変質した自民党を支える『日本会議』党員
首相に昇りつめた高市自身はサラリーマン家庭に育ったたたき上げ議員として人気がある。昨年10月の自民党総裁選でも、老若男女問わずに好感度のある小泉進次郎を圧倒し、党員票で断トツのトップに立った。
反面、非常に危うさを覚える。それは彼女の人気が右翼思想に偏った支持層に支えられているからではないか。自民党を支える党員やサポーターが変質してきたとは感じないか。山崎に尋ねた。

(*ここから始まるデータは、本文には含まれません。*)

(* ===== verification/FileHandler.v ===== *)
(** * The file handler ([pkg/file_handler/file_handler.go], [pkg/quic_network/quic.go])

    Upload transactions carry the chunks of a file; the handler checks them against the file's record
    on the chain and passes them to one of two storage servers over QUIC, on pooled connections and
    streams.  A stream context is a heap object shared by the chunks that use it.  QUIC, the chain and
    the clock are the class [QuicWorld]; JSON is [FileJson].  The maps are concurrent maps: an operation
    is one handler's sequential use of them. *)

From S2P Require Import Prelude GoLib Interfaces AccountAbi.
From Stdlib Require Import Strings.Byte.

Abbreviation quic_conn := positive.
Abbreviation quic_stream := positive.

(** ** Data ([pkg/models/file_model]) *)

(** [None] is a nil [*big.Int]. *)
Record FileInfo := {
  FileSize : option Z; TotalChunks : option Z; UploadTime : option Z;
  FileName : string; FileType : string; Category : string; ContentID : string;
  Status : Z; MerkleRoot : bytes; OwnerAddress : bytes; Signature : string }.

Record FileUploadProgress := { CompletedServers : Z; p_TotalChunks : option Z; StartTime : Z }.

Definition MAX_SIZE_CHUNK : nat := 1024 * 1024.
Definition MAX_CHUNK : Z := 8192.
Definition CONNECTION_POOL_SIZE : nat := 30.
Definition MAX_SEND_RETRIES : nat := 3.

(** ** What is outside *)

Class QuicWorld (W : Type) := {
  DialAddr : string → W → option quic_conn * W;
  conn_ok : quic_conn → W → bool;                             (** [Context().Err() == nil] *)
  conn_Close : quic_conn → W → W;
  OpenStreamSync : quic_conn → W → option quic_stream * W;
  stream_Close : quic_stream → W → W;
  stream_Write : quic_stream → bytes → W → bool * W;
  stream_ReadFull : quic_stream → nat → W → option bytes * W;
  GetFileInfo : bytes → W → option FileInfo * W;              (** the communicator's calls to the chain *)
  GetRustServerAddresses : W → option (list string) * W;
  time_Now : W → Z * W;
}.

Class FileJson := {
  marshal_UploadChunk : string → Z → string → list string → string → bytes;
    (** file key, index, signature, proof and root of the [UploadChunk] command *)
  parse_GenericResponse : bytes → option (string * string);   (** status, message *)
}.

(** ** The record on the chain ([pkg/utils/file_handler_helper/file.go]) *)

(** The fields of the tuple that [getFileInfo] returns, by their JSON tags. *)
Inductive field_val := FAddress (a : bytes) | FBytes32 (b : bytes) | FUint64 (z : Z) | FString (s : string) | FUint8 (z : Z) | FOther.

Definition empty_FileInfo : FileInfo :=
  {| FileSize := None; TotalChunks := None; UploadTime := None; FileName := ""; FileType := ""; Category := ""; ContentID := "";
     Status := 0; MerkleRoot := zeros 32; OwnerAddress := zeros 20; Signature := "" |}.

(** Each tag sets its field if the value has the expected type; [int64] of a large number is negative. *)
Definition set_field (i : FileInfo) (f : string * field_val) : FileInfo :=
  let '(tag, v) := f in
  let upd size total time name type cat cid st root owner :=
    {| FileSize := size; TotalChunks := total; UploadTime := time; FileName := name; FileType := type; Category := cat; ContentID := cid;
       Status := st; MerkleRoot := root; OwnerAddress := owner; Signature := Signature i |} in
  match v with
  | FAddress a => if decide (tag = "owner") then upd (FileSize i) (TotalChunks i) (UploadTime i) (FileName i) (FileType i) (Category i) (ContentID i) (Status i) (MerkleRoot i) a else i
  | FBytes32 b => if decide (tag = "merkleRoot") then upd (FileSize i) (TotalChunks i) (UploadTime i) (FileName i) (FileType i) (Category i) (ContentID i) (Status i) b (OwnerAddress i) else i
  | FUint64 z =>
      if decide (tag = "contentLen") then upd (Some (i64 z)) (TotalChunks i) (UploadTime i) (FileName i) (FileType i) (Category i) (ContentID i) (Status i) (MerkleRoot i) (OwnerAddress i)
      else if decide (tag = "totalChunks") then upd (FileSize i) (Some (i64 z)) (UploadTime i) (FileName i) (FileType i) (Category i) (ContentID i) (Status i) (MerkleRoot i) (OwnerAddress i)
      else if decide (tag = "expireTime") then upd (FileSize i) (TotalChunks i) (Some (i64 z)) (FileName i) (FileType i) (Category i) (ContentID i) (Status i) (MerkleRoot i) (OwnerAddress i)
      else i
  | FString s =>
      if decide (tag = "name") then upd (FileSize i) (TotalChunks i) (UploadTime i) s (FileType i) (Category i) (ContentID i) (Status i) (MerkleRoot i) (OwnerAddress i)
      else if decide (tag = "ext") then upd (FileSize i) (TotalChunks i) (UploadTime i) (FileName i) s (Category i) (ContentID i) (Status i) (MerkleRoot i) (OwnerAddress i)
      else if decide (tag = "contentDisposition") then upd (FileSize i) (TotalChunks i) (UploadTime i) (FileName i) (FileType i) s (ContentID i) (Status i) (MerkleRoot i) (OwnerAddress i)
      else if decide (tag = "contentID") then upd (FileSize i) (TotalChunks i) (UploadTime i) (FileName i) (FileType i) (Category i) s (Status i) (MerkleRoot i) (OwnerAddress i)
      else i
  | FUint8 z => if decide (tag = "status") then upd (FileSize i) (TotalChunks i) (UploadTime i) (FileName i) (FileType i) (Category i) (ContentID i) z (MerkleRoot i) (OwnerAddress i) else i
  | FOther => i
  end.

(** [ParseFileInfoFromResult]; [unpack] is the ABI decoder: the fields of the first result if it is a
    struct. *)
Definition ParseFileInfoFromResult (unpack : bytes → option (list (string * field_val))) (returnData : bytes) : option FileInfo :=
  match returnData with
  | [] => None
  | _ => foldl set_field empty_FileInfo <$> unpack returnData
  end.

(** ** State *)

Record FileHandler := {
  isInitialized : bool;
  cachedRustServers : string * string;
  connPool1 : list (option quic_conn);       (** empty while nil *)
  connPool2 : list (option quic_conn);
  uploadProgress : gmap string FileUploadProgress;
  fileInfoCache : gmap string FileInfo;
  streamPool : gmap string nat;              (** key to stream context *)
  contexts : gmap nat quic_stream;           (** the contexts and their current streams *)
  next_context : nat;
}.

Definition NewFileHandler : FileHandler :=
  {| isInitialized := false; cachedRustServers := ("", ""); connPool1 := []; connPool2 := []; uploadProgress := ∅; fileInfoCache := ∅;
     streamPool := ∅; contexts := ∅; next_context := 0 |}.

Definition with_init (b : bool) (h : FileHandler) : FileHandler :=
  {| isInitialized := b; cachedRustServers := cachedRustServers h; connPool1 := connPool1 h; connPool2 := connPool2 h; uploadProgress := uploadProgress h;
     fileInfoCache := fileInfoCache h; streamPool := streamPool h; contexts := contexts h; next_context := next_context h |}.
Definition with_servers (s : string * string) (h : FileHandler) : FileHandler :=
  {| isInitialized := isInitialized h; cachedRustServers := s; connPool1 := connPool1 h; connPool2 := connPool2 h; uploadProgress := uploadProgress h;
     fileInfoCache := fileInfoCache h; streamPool := streamPool h; contexts := contexts h; next_context := next_context h |}.
Definition with_pools (p1 p2 : list (option quic_conn)) (h : FileHandler) : FileHandler :=
  {| isInitialized := isInitialized h; cachedRustServers := cachedRustServers h; connPool1 := p1; connPool2 := p2; uploadProgress := uploadProgress h;
     fileInfoCache := fileInfoCache h; streamPool := streamPool h; contexts := contexts h; next_context := next_context h |}.
Definition with_caches (p : gmap string FileUploadProgress) (c : gmap string FileInfo) (h : FileHandler) : FileHandler :=
  {| isInitialized := isInitialized h; cachedRustServers := cachedRustServers h; connPool1 := connPool1 h; connPool2 := connPool2 h; uploadProgress := p;
     fileInfoCache := c; streamPool := streamPool h; contexts := contexts h; next_context := next_context h |}.
Definition with_streams (p : gmap string nat) (c : gmap nat quic_stream) (n : nat) (h : FileHandler) : FileHandler :=
  {| isInitialized := isInitialized h; cachedRustServers := cachedRustServers h; connPool1 := connPool1 h; connPool2 := connPool2 h; uploadProgress := uploadProgress h;
     fileInfoCache := fileInfoCache h; streamPool := p; contexts := c; next_context := n |}.
(** Forget a file. *)
Definition forget (fileKey : string) (h : FileHandler) : FileHandler :=
  with_caches (delete fileKey (uploadProgress h)) (delete fileKey (fileInfoCache h)) h.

「この数年、自民党の党員の多くが日本会議の国会議員が集めてきた人たちになりました。日本会議の実態は神道政治連盟のメンバーで、徹底した天皇制護持を訴え、彼らが集めている党員なので必然的に右翼化しています。換言すれば、神道には信者がいるので、日本会議の議員たちには党員を集める能力があるともいえます。
高市さんはその日本会議から強い推薦を受けているから、党員票でトップになるのは当たり前なのでしょう。一般的な国民人気がある小泉さんや石破さんが高市さんに党員投票で負けるのは、そういう理由でしょう。ただし、総裁選の党員票でいちばんになったということと一般的な国民的人気はイコールではなく、党員という限られた世界の票だということを忘れてはいけません」
市内閣の支持率は、政権発足から半年以上経ってもさほど下がらない。その理由について、多くの識者は「高い支持率は日本初の女性宰相に対する期待値であり、政策はこれからだ」と口にする。もっとも、この数年の自民党総裁選の成り行きを見ていると、それだけではないように感じる。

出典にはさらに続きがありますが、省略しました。